Trânsito e infrações do poder público
A Companhia Municipal de Trânsito e Urbanização de Londrina pouco ou nada faz para melhorar o tráfego urbano, e quando faz, não completa o trabalho ou comete trapalhadas, como a instalação ilegal de videovigias na Avenida Brasília, que é uma via federal. Agora o Ministério Público ordenou a retirada deles, podendo além disso acionar judicialmente a Prefeitura e obrigá-la a devolver as multas cobradas. Na ânsia de instalar equipamentos de arrecadação, a diretoria de trânsito daquele órgão colocou olhos eletrônicos não apenas naquela avenida-rodovia mas também em vários outros pontos da cidade, sem municiá-los de semáforos especiais, que evitem surpresas e até acidentes. Também colocou guardas municipais nas ruas, e ao que parece apenas para multar, porque raramente eles são vistos dando alguma orientação aos motoristas ou prestando serviço de desafogo do tráfego em horários de pico e nos lugares de mais conflito.
Alguns guardas se escondem em pontos estratégicos como este jornal já comprovou certamente para surpreender o motorista em alguma falta, quando sua função primordial é apresentar-se ostensivamente, para alertar os condutores tendentes a cometer infringências e para auxiliar na fluidez dos veículos e pedestres. Esta a função do agente de trânsito, hoje mais convertido em punidor do que em auxiliador. Não se justificam de forma alguma as irregularidades cometidas por motoristas infratores, mas o poder público é também um infrator. Vejamos:
Instalar videovigia em lugar não permitido é uma irregularidade. Instalá-lo onde não há semáforo de sete tempos é uma imprudência, porque com o sinal de três tempos o motorista nunca sabe a que hora ele vai fechar e também não sabe o exato momento em que o detonador da multa é acionado. Então, se ocorre de fechar o verde de repente, ele breca abruptamente, podendo provocar colisão de quem vem atrás. Quem se postar, por exemplo, na esquina das ruas Pernambuco e Goiás onde existe o videovigia e a geringonça de três tempos pode constatar isso. Há semáforos demais na cidade, e todos sem sincronia, porque esta só funciona em pequenos trechos, e assim não ajuda em nada se logo adiante o sistema muda. A atual diretoria de trânsito da CMTU nunca fez um estudo para evitar acidentes e, também, facilitar o estacionamento. Vias de grande tráfego como a Higienópolis, que leva a shopping, a hipermercado e um núcleo universitário, deveria merecer tratamento especial, com preferência para o verde na sua relação com as vias secundárias. E não apenas essa via, mas várias outras; e não apenas esses problemas, mas inúmeros mais.

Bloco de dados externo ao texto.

(** The tail of the namespace pattern at one position: the literal
    [xmlns=], a double quote, a non-empty run of characters other than the
    double quote (the capture), and a closing double quote. *)
Definition xmlnsAt (s : string) : option string :=
  match stripPrefix "xmlns=" s with
  | Some (String q r) =>
      if Ascii.eqb q dquote then
        let captured := takeWhile (fun c => negb (Ascii.eqb c dquote)) r in
        match captured, dropWhile (fun c => negb (Ascii.eqb c dquote)) r with
        | String _ _, String _ _ => Some captured
        | _, _ => None
        end
      else None
  | _ => None
  end.

(** The greedy run of characters other than [>] before it: the longest run
    is tried first, shorter ones on backtracking.  [s] is the text after
    the characters already taken by the run. *)
Fixpoint afterRun (s : string) : option string :=
  match s with
  | EmptyString => xmlnsAt s
  | String c r =>
      if Ascii.eqb c ">" then xmlnsAt s
      else match afterRun r with
           | Some ns => Some ns
           | None => xmlnsAt s
           end
  end.

(** The pattern anchored at the head of the string. *)
Definition namespaceAt (s : string) : option string :=
  match stripPrefix "<Document" s with
  | Some (String c r) => if Ascii.eqb c ">" then None else afterRun r
  | _ => None
  end.

(** [detectNamespace(xml)]: the capture of the leftmost match of the
    pattern [<Document], one or more characters other than [>], then the
    [xmlns] attribute with its quoted, non-empty value. *)
Fixpoint detectNamespace (xml : string) : option string :=
  match namespaceAt xml with
  | Some ns => Some ns
  | None =>
      match xml with
      | EmptyString => None
      | String _ r => detectNamespace r
      end
  end.

(** How the validation step of [validateXmlWithXsd] ends: the document is
    valid; [libxmljs2] cannot parse the document, or the schema; the
    document has schema errors; or an exception the function does not
    catch is thrown (the schema file cannot be read, the validator throws
    while validating). *)
Inductive validation : Type :=
  | Valid
  | XmlRejected (message : string)
  | XsdRejected (message : string)
  | SchemaErrors (messages : list string)
  | ValidatorThrew (message : string).

(** What [parseStringPromise] of [xml2js] settles with: the tree, or a
    rejection whose error is not one of the parser's. *)
Inductive built : Type :=
  | Tree (xmlObj : value)
  | Rejected (message : string).

Section TopLevel.

(** The two external collaborators: the schema validator, given the
    document text and the schema file name, and the tree builder
    [parseStringPromise], which has a parser of its own and may reject a
    text the validator has accepted. *)
Variable libxml : string -> string -> validation.
Variable parseStringPromise : string -> built.

(** [validateXmlWithXsd(xml, xsdPath)] *)
Definition validateXmlWithXsd (xml xsdFile : string) : result unit :=
  match libxml xml xsdFile with
  | Valid => ret tt
  | XmlRejected m => Throw (Camt053ParserError ("Invalid XML: " ++ m))
  | XsdRejected m => Throw (Camt053ParserError ("Invalid XSD: " ++ m))
  | SchemaErrors ms =>
      Throw (Camt053ParserError ("XSD validation failed: " ++ String.concat "; " ms))
  | ValidatorThrew m => Throw (PlainError m)
  end.

(** [stmts.map((stmt, idx) => ...)], from index [idx] on. *)
Fixpoint mapStatements (idx : nat) (stmts : list value)
  : result (list Camt053Statement) :=
  match stmts with
  | [] => ret []
  | stmt :: rest =>
      s <- mapStatement idx stmt ;;
      ss <- mapStatements (S idx) rest ;;
      ret (s :: ss)
  end.

(** Step 4: find the statement array. *)
Definition findStatements (xmlObj : value) : result (list value) :=
  let docRoot := prop xmlObj "Document" in
  if negb (truthy docRoot) then Throw (Camt053ParserError "Missing <Document> root")
  else
    first <- member docRoot "BkToCstmrStmt" ;;
    stmtContainer <- (if truthy first then ret first
                      else member docRoot "BankToCustomerStatementV13") ;;
    if negb (truthy stmtContainer)
    then Throw (Camt053ParserError "Missing statement container")
    else
      stmtField <- member stmtContainer "Stmt" ;;
      match stmtField with
      | Some (VArr l) => ret l
      | Some s => if truthyV s then ret [s]
                  else Throw (Camt053ParserError "No <Stmt> found")
      | None => Throw (Camt053ParserError "No <Stmt> found")
      end.

(** Steps 4 and 5 on the parsed tree. *)
Definition parseTree (xmlObj : value) : result (list Camt053Statement) :=
  stmts <- findStatements xmlObj ;;
  mapStatements 0 stmts.

(** [parseCamt053(xml)].  A namespace that is only an inherited property
    passes the [in] test and yields a non-string schema name, which
    [path.join] rejects with a TypeError.  A rejection of the tree builder
    is not caught: its error propagates as it is. *)
Definition parseCamt053 (xml : string) : result (list Camt053Statement) :=
  match detectNamespace xml with
  | None => Throw (Camt053ParserError "Unsupported or missing CAMT.053 namespace")
  | Some namespace =>
      if negb (inTable namespace)
      then Throw (Camt053ParserError "Unsupported or missing CAMT.053 namespace")
      else
        match assoc namespace NAMESPACE_TO_XSD with
        | None => Throw TypeError
        | Some xsdFile =>
            _ <- validateXmlWithXsd xml xsdFile ;;
            match parseStringPromise xml with
            | Tree xmlObj => parseTree xmlObj
            | Rejected message => Throw (PlainError message)
            end
        end
  end.

End TopLevel.

(* ===================================================================== *)
(** ** The sample runner ([parse-samples.ts]) *)
(* ===================================================================== *)

(** [f.endsWith(suffix)] *)
Fixpoint endsWith (suffix f : string) : bool :=
  String.eqb suffix f
  || match f with
     | EmptyString => false
     | String _ r => endsWith suffix r
     end.

(** What the [catch] clause of the runner may receive: an exception of the
    parser, or the system error of a file that cannot be read. *)
Inductive caught : Type :=
  | ParserThrew (e : error)
  | ReadFailed.

(** The calls the runner makes on the console.  The text that
    [JSON.stringify(result, null, 2)] builds is not modelled: the line
    holds the statements it prints. *)
Inductive consoleCall : Type :=
  | LogText (text : string)
  | LogStatements (statements : list Camt053Statement)
  | ErrorText (text : string)
  | ErrorUnexpected (err : caught).

(** [`\n=== Parsing: ${file} ===`] *)
Definition banner (file : string) : string :=
  String (ascii_of_nat 10) ("=== Parsing: " ++ file ++ " ===").

Section SampleRunner.

Variable libxml : string -> string -> validation.
Variable parseStringPromise : string -> built.

(** The file system: the listing of the samples directory, absent when the
    directory cannot be read, and the text of a file of that directory,
    absent when the file cannot be read. *)
Variable readdirSync : option (list string).
Variable readFileSync : string -> option string.

(** The body of [try]: what it computes, or what it throws. *)
Definition attempt (file : string) : list Camt053Statement + caught :=
  match readFileSync file with
  | None => inr ReadFailed
  | Some xml =>
      match parseCamt053 libxml parseStringPromise xml with
      | Ok parsed => inl parsed
      | Throw e => inr (ParserThrew e)
      end
  end.

(** The body of [catch (err)]. *)
Definition handle (err : caught) : consoleCall :=
  match err with
  | ParserThrew (Camt053ParserError message) => ErrorText ("Error: " ++ message)
  | _ => ErrorUnexpected err
  end.

(** The body of [for (const file of files)], on the console calls made so
    far. *)
Definition visit (console : list consoleCall) (file : string) : list consoleCall :=
  let console := console ++ [LogText (banner file)] in
  match attempt file with
  | inl parsed => console ++ [LogStatements parsed]
  | inr err => console ++ [handle err]
  end.

(** [main()]: the console calls of a run, or nothing when listing the
    directory throws, which rejects the promise before anything is
    printed. *)
Definition main : option (list consoleCall) :=
  match readdirSync with
  | Some names => Some (fold_left visit (filter (endsWith ".xml") names) [])
  | None => None
  end.

End SampleRunner.

(* ********************************************************************* *)
(** * Part II: vocabulary of the statements and sample trees *)
(* ********************************************************************* *)

(* ===================================================================== *)
(** ** Reading the tree *)
(* ===================================================================== *)

(** The child [k] of a node that may be absent. *)
Definition child (o : jsval) (k : string) : jsval :=
  match o with
  | Some v => prop v k
  | None => None
  end.

(** The node reached from [o] along [path]; absent as soon as a step is. *)
Definition descend (o : jsval) (path : list string) : jsval :=
  fold_left child path o.
Arguments descend : simpl never.

(** The first candidate that is not absent. *)
Fixpoint firstPresent {A : Type} (l : list (option A)) : option A :=
  match l with
  | [] => None
  | Some a :: _ => Some a
  | None :: r => firstPresent r
  end.

(** The candidates that are neither absent nor empty, in order. *)
Definition keepTruthy (l : list jsval) : list value :=
  flat_map (fun x => match x with
                     | Some v => if truthyV v then [v] else []
                     | None => []
                     end) l.

(** The balance blocks of a statement, in document order. *)
Definition balancesOf (stmt : value) : list value :=
  match prop stmt "Bal" with
  | Some b => if truthyV b then asArray b else []
  | None => []
  end.

(** The transaction-detail blocks the flattener locates in an entry: the
    [TxDtls] children of its [NtryDtls] child. *)
Definition detailBlocks (ntry : value) : list value :=
  match descend (Some ntry) ["NtryDtls"; "TxDtls"] with
  | Some t => if truthyV t then asArray t else []
  | None => []
  end.

(** The details an entry is flattened over: its blocks, or the single
    synthetic detail. *)
Definition detailsFor (ntry : value) : list jsval :=
  match detailBlocks ntry with
  | [] => [None]
  | l => map Some l
  end.

(* ===================================================================== *)
(** ** The fields of a statement *)
(* ===================================================================== *)

(** The currency field as a plain string: a bare string, the text of a
    value-holder, or the empty string. *)
Definition currencyText (field : jsval) : string :=
  match field with
  | Some (VStr s) => s
  | Some holder =>
      match prop holder "_" with
      | Some (VStr s) => s
      | _ => EmptyString
      end
  | None => EmptyString
  end.

(** The sequence number: the first present of the legal and the electronic
    field, parsed when it is not empty. *)
Definition sequenceNumberOf (stmt : value) : option number :=
  match firstPresent [descend (Some stmt) ["LglSeqNb"];
                      descend (Some stmt) ["ElctrncSeqNb"]] with
  | Some raw => if truthyV raw then Some (parseInt raw) else None
  | None => None
  end.

(** The dates of the balance blocks that carry one, in document order. *)
Definition balanceDates (stmt : value) : list string :=
  keepDates (map (fun bal => extractDate (descend (Some bal) ["Dt"; "Dt"]))
                 (balancesOf stmt)).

Londrina é moderna em tantas coisas, porém conserva coisas medievais na sua estrutura de trânsito, como no tempo das carroças dos pioneiros. E por que tal ocorre? Não por falta de dinheiro, mas porque não há especialistas nessa área, na CMTU. Os que cuidam do setor são funcionários de carreira, portanto despreparados e nem se pode atribuir-lhe culpa, senão aos seus chefes. Há que buscar técnicos onde eles se encontrem. Com 170 mil veículos automotores registrados no município e em torno de 100 mil deles trafegando na cidade nos dias e horários de expediente, já é tempo de a Prefeitura equipar adequadamente esse setor. O sistema viário de Londrina pode ser substancialmente melhorado, não a partir de grande investimento mas sobretudo de boa vontade.